A layered life, by Lynne Cunningham

I like to write, so being brief in writing the descriptions and labels that caption my paintings, and short(er)  blurbs I write online is something I need to perfect.  I need to be more brief.  But there's usually a story for every painting and it can be short or long. There's the seed of the idea for the design; the beginning of the painting. There's the middle part, which is the execution of the painting. Mingled into this mixture of the whole process is what I'm feeling throughout the act of painting, which influences the artwork. And not to forget the the technical part of painting.

For my methods,  of beginning to paint with a layer in acrylics and then finishing in oil paints, this process is a well-accepted and an archival handling of paint materials; the painting will stand up to time.  Archival carries less and less importance now in contemporary art, however I'm traditional in my methods. I like to create paintings that will hold together over the years, with little chances of flaking or peeling paint.

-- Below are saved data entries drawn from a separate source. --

Lemma v6_private : any_private ip = true ↔ private_space (V6 (be ip)).
Proof using All.
  assert (Hlo : ip_Equal ip IPv6loopback = true ↔ be ip = 1).
  { rewrite v6_equal; [done|done|]. repeat (constructor; [unfold is_byte; lia|]). constructor. }
  assert (H16 : bool_decide (length ip = 16%nat) = true) by by rewrite Hl.
  assert (Hn4 : bool_decide (length ip = 4%nat) = false) by by rewrite Hl.
  unfold any_private, IsLoopback, IsLinkLocalUnicast, IsLinkLocalMulticast,
    IsInterfaceLocalMulticast, IsMulticast, IsPrivate, isULA, To16, is16. rewrite H4, Hn4, H16.
  cbn [andb]. rewrite !orb_true_iff, !andb_true_iff, Hlo, !Z.eqb_eq.
  destruct v6_split as (b0 & b1 & r & -> & -> & Hb0 & Hb1 & -> & Hr).
  rewrite !land_fe, !land_c0 by done. unfold private_space, is_byte in *.
  assert (E1 : (b0 * 2 ^ 120 + b1 * 2 ^ 112 + r) / 2 ^ 118 = 4 * b0 + b1 / 64)
    by (Z.div_mod_to_equations; lia).
  assert (E2 : (b0 * 2 ^ 120 + b1 * 2 ^ 112 + r) / 2 ^ 120 = b0) by (Z.div_mod_to_equations; lia).
  assert (E3 : (b0 * 2 ^ 120 + b1 * 2 ^ 112 + r) / 2 ^ 121 = b0 / 2) by (Z.div_mod_to_equations; lia).
  rewrite E1, E2, E3. clear E1 E2 E3.
  assert (0 ≤ b1 / 64 < 4) by (Z.div_mod_to_equations; lia).
  intuition (try lia).
Qed.
End v6.

(** ** The decision *)
Definition cidr_ok (p : IP * nat) : Prop := ip_ok p.1 ∧ (p.2 ≤ 8 * length p.1)%nat.

(** [g] denies exactly the networks [deny]. *)
Definition denies (g : guard) (deny : list (IP * nat)) : Prop :=
  g_extraDeny g = (λ p, cidr_net p.1 p.2) <$> deny ∧ Forall cidr_ok deny.

Lemma extra_denied g deny ip :
  denies g deny → ip_ok ip →
  extraDenied g ip = true ↔ ∃ net n, (net, n) ∈ deny ∧ covers net n (family ip).
Proof.
  intros [Hg Hok] Hip. unfold extraDenied, cidrContains. rewrite Hg, existsb_exists.
  rewrite Forall_forall in Hok. split.
  - intros (x & Hin & Hc). apply list_elem_of_In, list_elem_of_fmap in Hin as ([net n] & -> & Hin).
    destruct (Hok _ Hin) as [Hnet Hn]. exists net, n. split; [done|]. by apply (contains_spec net n ip).
  - intros (net & n & Hin & Hc). exists (cidr_net net n).
    destruct (Hok _ Hin) as [Hnet Hn]. split; [|by apply (contains_spec net n ip)].
    apply list_elem_of_In, list_elem_of_fmap. by exists (net, n).
Qed.

(** [check_family] passes when every test does. *)
Lemma check_family_None g ip :
  let ip' := default ip (To4 ip) in
  check_family g ip = None ↔
  ¬ ((ip_Equal ip' metadataIP = true ∨ IsUnspecified ip' = true ∨ cidrContains builtinDeniedCIDRs ip' = true) ∨
     extraDenied g ip' = true ∨ (g_allowPrivate g = false ∧ any_private ip' = true)).
Proof.
  cbv zeta. unfold check_family, any_private. rewrite !orb_true_iff.
  repeat (case_match; try (split; [done|tauto])); split; try done; intros _;
    repeat match goal with H : _ = false |- _ => rewrite ?H; clear H end; intuition congruence.
Qed.

Lemma family_default ip : ip_ok ip → ip_ok (default ip (To4 ip)) ∧ family (default ip (To4 ip)) = family ip.
Proof.
  intros Hip. unfold family. destruct (To4_cases ip Hip) as [(v & E & Hl & Hb)|[E Hl]]; rewrite E; simpl.
  - split; [by split; [left|]|]. unfold To4. rewrite bool_decide_true by done. done.
  - by rewrite E.
Qed.

Lemma check_family_exact g deny ip :
  denies g deny → ip_ok ip →
  check_family g ip = None ↔ ¬ refused deny (g_allowPrivate g) (family ip).
Proof.
  intros Hg Hip. rewrite check_family_None. destruct (family_default ip Hip) as [Hok Hf].
  apply not_iff_compat. unfold refused. rewrite (extra_denied g deny _ Hg Hok), Hf. unfold family.
  destruct (To4_cases ip Hip) as [(v & E & Hl & Hb)|[E Hl]]; rewrite E; cbn [default from_option id].
  - destruct v as [|a [|b [|c [|d [|]]]]]; try done. rewrite !Forall_cons in Hb.
    destruct Hb as (Ha & Hb & Hc & Hd & _).
    rewrite v4_metadata, v4_unspecified, v4_builtin, v4_private by done. unfold always_refused. tauto.
  - destruct Hip as [_ Hb]. unfold metadataIP. rewrite v6_not_v4 by (done || (unfold is_byte; lia)).
    rewrite v6_unspecified, v6_builtin, v6_private by done. unfold always_refused. naive_solver.
Qed.

Lemma nat64_value ip :
  length ip = 16%nat → Forall is_byte ip → To4 ip = None →
  embeddedNAT64 ip = if be ip / 2 ^ 32 =? 0x64ff9b * 2 ^ 64 then Some (v4InV6Prefix ++ drop 12 ip) else None.
Proof.
  intros Hl Hb H4. unfold embeddedNAT64, To16. rewrite H4, Hl. cbn [bool_decide]. simpl.
  assert (Hp : Forall is_byte nat64Prefix) by (repeat (constructor; [unfold is_byte; lia|]); constructor).
  pose proof (prefix12 ip nat64Prefix Hl Hb eq_refl Hp) as Hpre.
  change (be nat64Prefix) with (0x64ff9b * 2 ^ 64) in Hpre.
  case_bool_decide as He.
  - rewrite (proj2 (Z.eqb_eq _ _) (proj1 Hpre He)). do 16 (destruct ip as [|? ip]; [done|]). by destruct ip.
  - by rewrite (proj2 (Z.eqb_neq _ _) (λ H, He (proj2 Hpre H))).
Qed.

(** The guard passes an address exactly when policy does not refuse the
    machine it reaches. *)
Lemma checkIP_exact g deny ip :
  g_allowAll g = false → denies g deny → length ip = 16%nat → Forall is_byte ip →
  checkIP g (Some ip) = None ↔ ¬ refused deny (g_allowPrivate g) (target (be ip)).
Proof.
  intros Hall Hg Hl Hb. unfold checkIP, target. rewrite Hall.
  pose proof (To4_value ip Hl Hb) as E4. destruct (Z.eqb_spec (be ip / 2 ^ 32) 0xffff) as [Hm|Hm]; simpl orb.
  - assert (embeddedNAT64 ip = None) as -> by (unfold embeddedNAT64; rewrite E4; by destruct (To16 ip)).
    rewrite (check_family_exact g deny ip Hg) by (split; [by right|done]).
    unfold family. by rewrite E4, low32.
  - rewrite (nat64_value ip Hl Hb E4). destruct (_ =? 0x64ff9b * 2 ^ 64); cbn [orb].
    + assert (Hv : Forall is_byte (v4InV6Prefix ++ drop 12 ip))
        by (apply Forall_app; split; [apply v4prefix_bytes|by apply Forall_drop]).
      assert (Hvl : length (v4InV6Prefix ++ drop 12 ip) = 16%nat) by (rewrite length_app, length_drop, Hl; done).
      rewrite (check_family_exact g deny _ Hg) by (split; [by right|done]). unfold family.
      assert (To4 (v4InV6Prefix ++ drop 12 ip) = Some (drop 12 ip)) as -> by (unfold To4; by rewrite Hvl).
      by rewrite low32.
    + rewrite (check_family_exact g deny ip Hg) by (split; [by right|done]). unfold family. by rewrite E4.
Qed.

(** ** Clients *)

(** What the options [o] refuse. *)
Definition policy_refuses (o : Options) (a : Addr) : Prop :=
  always_refused a ∨
  (∃ c ip n, c ∈ ExtraDenyCIDRs o ∧ cidr_parts (TrimSpace c) = Some (ip, n) ∧ covers ip n a) ∨
  (AllowPrivate o = false ∧ private_space a).

Lemma parse_denied_spec cidrs nets :
  parse_denied cidrs = Ok nets →
  ∃ deny, nets = (λ p, cidr_net p.1 p.2) <$> deny ∧ Forall cidr_ok deny ∧
    ∀ p, p ∈ deny ↔ ∃ c, c ∈ cidrs ∧ cidr_parts (TrimSpace c) = Some p.
Proof.
  revert nets. induction cidrs as [|c cidrs IH]; intros nets; simpl.
  { intros [= <-]. exists []. split_and!; [done|constructor|]. intros p. set_solver. }
  destruct (String.eqb_spec (TrimSpace c) "") as [He|He].
  { intros Hp. destruct (IH nets Hp) as (deny & -> & Hok & Hin). exists deny. split_and!; [done..|].
    intros p. rewrite Hin. setoid_rewrite elem_of_cons. split; [naive_solver|].
    intros (c' & [->|Hc] & Hcp); [by rewrite He in Hcp|eauto]. }
  unfold ParseCIDR. destruct (cidr_parts (TrimSpace c)) as [[ip n]|] eqn:Ec; [|done].
  destruct (parse_denied cidrs) as [rest|e]; [|done]. intros [= <-].
  destruct (IH rest eq_refl) as (deny & -> & Hok & Hin). exists ((ip, n) :: deny).
  split_and!; [done|constructor; [by eapply cidr_parts_ok|done]|].
  intros p. rewrite elem_of_cons, Hin. setoid_rewrite elem_of_cons. split; [naive_solver|].
  intros (c' & [->|Hc] & Hcp); [left; congruence|eauto].
Qed.

Section client.
Context `{HLow : !Casing}.

Lemma newGuard_spec o g :
  newGuard o = Ok g →
  g_allowAll g = allowAllForTest o ∧ g_allowPrivate g = AllowPrivate o ∧
  (∃ deny, denies g deny ∧ ∀ p, p ∈ deny ↔ ∃ c, c ∈ ExtraDenyCIDRs o ∧ cidr_parts (TrimSpace c) = Some p) ∧
  ∀ h, h ∈ g_allowHosts g ↔ h ≠ "" ∧ ∃ h', h' ∈ AllowHosts o ∧ h = host_key h'.
Proof using Type.
  unfold newGuard. destruct (parse_denied _) as [nets|] eqn:E; [|done]. intros [= <-]. simpl.
  destruct (parse_denied_spec _ _ E) as (deny & -> & Hok & Hin). split_and!; [done..| |].
  - exists deny. split; [by split|done].
  - intros h. rewrite elem_of_list_to_set, list_elem_of_In, filter_In, <- list_elem_of_In, list_elem_of_fmap.
    rewrite negb_true_iff. destruct (String.eqb_spec h ""); naive_solver.
Qed.

Lemma checkIP_policy o g ip :
  newGuard o = Ok g → allowAllForTest o = false → length ip = 16%nat → Forall is_byte ip →
  checkIP g (Some ip) = None ↔ ¬ policy_refuses o (target (be ip)).
Proof using Type.
  intros Hg Hall Hl Hb. destruct (newGuard_spec o g Hg) as (Ha & Hp & (deny & Hd & Hin) & _).
  rewrite (checkIP_exact g deny ip) by (done || congruence). apply not_iff_compat.
  unfold refused, policy_refuses. rewrite Hp. setoid_rewrite Hin. naive_solver.
Qed.

Lemma foldl_options opts o :
  allowAllForTest (foldl apply_option o opts) = allowAllForTest o ∧
  (AllowPrivate (foldl apply_option o opts) = true → AllowPrivate o = true ∨ WithAllowPrivate true ∈ opts).
Proof using Type.
  revert o. induction opts as [|x opts IH]; intros o; simpl; [auto|].
  destruct (IH (apply_option o x)) as [H1 H2]. rewrite H1. setoid_rewrite elem_of_cons.
  split; [by destruct x|]. intros [H|H]%H2; [|auto]. destruct x as [[]| | | | |]; simpl in H; (done || auto).
Qed.

Lemma buildOptions_spec env opts :
  let o := buildOptions false env opts in
  allowAllForTest o = false ∧
  (AllowPrivate o = true → WithAllowPrivate true ∈ opts ∨ envTrue (env_allow_private env) = true).
Proof using Type.
  simpl. destruct (foldl_options opts zeroOptions) as [H1 H2]. rewrite H1. split; [done|].
  rewrite orb_true_iff. intros [H|H]; [|auto]. destruct (H2 H) as [|]; [done|auto].
Qed.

Studio visitors ask about this when they read the label description 'acrylic and oil' . I explain that commercially sold canvases, or 99% of the canvas sold in the U.S. already has a layer of acrylic applied,  which is the base coat of acrylic gesso.  Oil paintings are painted on top of this acrylic underlayer . I might begin and finish a painting entirely in acrylic. Or begin in acrylic and then as I go along, I may see the painting could use some blending or some different textures, and I then switch to oils - - after the acrylic layer is dry.

I don't mix acrylic & oil while wet;  that won't bond well to the canvas. The differing layers need to dry in between. I do not use latex paint, that's meant for exterior or interior walls of a house.  Artist materials are for my paintings, whether pencil, pastel, ink, acrylic paints, oil pastel, oil paints, and artist mediums .  . . that's all! Tools, however, are less traditional and I get creative in buying tools for spreading and applying, buying paint tools from Home Depot or the paint department at the hardware store. Paints and paint mediums do need to be of Artist quality for my work. Besides, I just like working with brands that are a connection to art history (like Sennelier) and are a pleasure with which to paint!